HOW TO COMPLETE THIS TASK:
Look over the lines below. Report each one that includes the string "revert".

==== TASK INPUTS

Lemma chunks_bounds fuel size start (items : list A) (b : Z * list A) :
  (0 < size)%nat -> 0 <= start -> b ∈ chunks fuel size start items ->
  start <= b.1 /\ b.1 + len b.2 <= start + len items.
Proof.
  intros Hsize. revert start items. induction fuel as [|fuel IH]; intros start items Hs Hin; [by apply elem_of_nil in Hin|].
  destruct items as [|x items]; [by apply elem_of_nil in Hin|]. set (l := x :: items) in *.
  change (b ∈ (start, take size l) :: chunks fuel size (start + len (take size l)) (drop size l)) in Hin.
  pose proof (len_nonneg (take size l)). pose proof (len_nonneg (drop size l)).
  assert (Hl : len l = len (take size l) + len (drop size l)) by (by rewrite <- len_app, take_drop).
  apply elem_of_cons in Hin as [->|Hin]; [cbn [fst snd]; lia|].
  apply IH in Hin; [|lia]. lia.
Qed.

Lemma chunks_length fuel size start (items : list A) :
  (0 < size)%nat -> (length items <= fuel)%nat ->
  len (chunks fuel size start items) = (len items + Z.of_nat size - 1) / Z.of_nat size.
Proof.
  intros Hsize. revert start items. induction fuel as [|fuel IH]; intros start items Hf.
  { destruct items; [|cbn in Hf; lia]. symmetry. apply Z.div_small. unfold len. cbn [length]. lia. }
  destruct items as [|x items]; [symmetry; apply Z.div_small; unfold len; cbn [length]; lia|]. set (l := x :: items) in *.
  change (len ((start, take size l) :: chunks fuel size (start + len (take size l)) (drop size l)) =
    (len l + Z.of_nat size - 1) / Z.of_nat size).
  rewrite len_cons, IH by (rewrite length_drop; cbn [length l] in *; lia).
  assert (Hpos : 1 <= len l) by (unfold l; rewrite len_cons; pose proof (len_nonneg items); lia).
  destruct (decide (size <= length l)%nat) as [Hle|Hgt].
  - assert (Hd : len (drop size l) = len l - Z.of_nat size) by (unfold len; rewrite length_drop; lia).
    rewrite Hd. replace (len l + Z.of_nat size - 1) with ((len l - Z.of_nat size + Z.of_nat size - 1) + 1 * Z.of_nat size) by lia.
    rewrite Z.div_add by lia. lia.
  - assert (Hl : len l < Z.of_nat size) by (unfold len; lia). clearbody l.
    rewrite drop_ge by lia. rewrite len_nil, (Z.div_small (0 + _ - 1)) by lia.
    apply (Z.div_unique _ _ 1 (len l - 1)); lia.
Qed.
End Indexed.

(** ** What a runtime promises of submitted batches *)

Section Service.
Context {A U F E : Type}.
Context (submit : BatchAction A -> E -> result RuntimeError F * E).
Context (poll_batch : F -> E -> option (result RuntimeError (BatchReply U)) * E).

(** A submitted future stands for its batch, and when it is ready without an
    error it carries the handler's reply to that batch.  Errors and delays are
    the runtime's: nothing is assumed of them. *)
Class HonestService : Type := {
  batch_of : F -> BatchAction A;
  run_item : A -> ItemReply U;
  submit_batch b e f e' : submit b e = (Ok f, e') -> batch_of f = b;
  poll_reply f e r e' : poll_batch f e = (Some (Ok r), e') ->
    r = mkBatchReply (action_start (batch_of f)) (map run_item (action_items (batch_of f)));
}.

(** The reference: the items one after the other, up to the first failure. *)
Fixpoint serial_from `{HonestService} (i : Z) (items : list A) : result (Z * text) (list U) :=
  match items with
  | [] => Ok []
  | x :: rest =>
      match run_item x with
      | Item_Ok v => vs ← serial_from (i + 1) rest; Ok (v :: vs)
      | Item_Err m => Err (i, m)
      end
  end.

Context `{HonestService}.

Lemma serial_from_ok items vs i :
  Forall2 (fun x v => run_item x = Item_Ok v) items vs -> serial_from i items = Ok vs.
Proof.
  intros Hall. revert i. induction Hall as [|x v items vs Hx _ IH]; intros i; [done|].
  cbn. rewrite Hx, IH. done.
Qed.

Lemma serial_from_err items k x m i :
  items !! k = Some x -> run_item x = Item_Err m ->
  (forall j y m', items !! j = Some y -> run_item y = Item_Err m' -> (k <= j)%nat) ->
  serial_from i items = Err (i + Z.of_nat k, m).
Proof.
  revert k i. induction items as [|z items IH]; intros k i Hk Hx Hmin; [done|]. cbn.
  destruct k as [|k].
  - injection Hk as ->. rewrite Hx. by rewrite Z.add_0_r.
  - destruct (run_item z) as [v|m'] eqn:Hz; [|by pose proof (Hmin 0%nat z m' eq_refl Hz); lia].
    rewrite (IH k (i + 1) Hk Hx) by (intros j y m' Hj Hy; pose proof (Hmin (S j) y m' Hj Hy); lia).
    cbn. by replace (i + 1 + Z.of_nat k) with (i + Z.of_nat (S k)) by lia.
Qed.

(** ** The controller's invariant *)

Definition slot_items (f : F) : list (nat * A) :=
  batch_items (action_start (batch_of f), action_items (batch_of f)).

Abbreviation Ctl := (PmapFuture (A := A) (U := U) (F := F) (E := E)).

Section Invariant.
Context (xs : list A) (o : PmapOptions) (batches : Z).

(** [cur] are the items of the reply being stored, [fin] those whose results
    are recorded: with the pending and the submitted ones, these are all. *)
Record controller_inv (cur fin : list (nat * A)) (s : Ctl) : Prop := {
  ci_items : (pending s ≫= batch_items) ++ (slots s ≫= slot_items) ++ cur ++ fin ≡ₚ indexed_from 0 xs;
  ci_pending : Forall (fun b => 0 <= b.1) (pending s);
  ci_slots : Forall (fun f => 0 <= action_start (batch_of f)) (slots s);
  ci_length : length (outputs s) = length xs;
  ci_outputs i out : outputs s !! i = Some out ->
    match out with
    | Some v => exists x, (i, x) ∈ fin /\ run_item x = Item_Ok v
    | None => forall x, (i, x) ∈ fin -> exists m, run_item x = Item_Err m
    end;
  ci_error :
    match first_error s with
    | None => forall i x m, (i, x) ∈ fin -> run_item x <> Item_Err m
    | Some (z, m) => 0 <= z /\ (exists x, (Z.to_nat z, x) ∈ fin /\ run_item x = Item_Err m)
        /\ forall i x m', (i, x) ∈ fin -> run_item x = Item_Err m' -> z <= Z.of_nat i
    end;
  ci_window : len (slots s) <= inflight_limit o;
  ci_options : options s = o;
  ci_stats : item_count (stats s) = len xs /\ batch_count (stats s) = batches
    /\ placement_submissions (stats s) + len (pending s) = batches
    /\ 0 <= peak_in_flight (stats s) <= inflight_limit o;
}.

========

RESPONSE:
  intros Hsize. revert start items. induction fuel as [|fuel IH]; intros start items Hs Hin; [by apply elem_of_nil in Hin|].
  intros Hsize. revert start items. induction fuel as [|fuel IH]; intros start items Hf.
  intros Hall. revert i. induction Hall as [|x v items vs Hx _ IH]; intros i; [done|].
  revert k i. induction items as [|z items IH]; intros k i Hk Hx Hmin; [done|]. cbn.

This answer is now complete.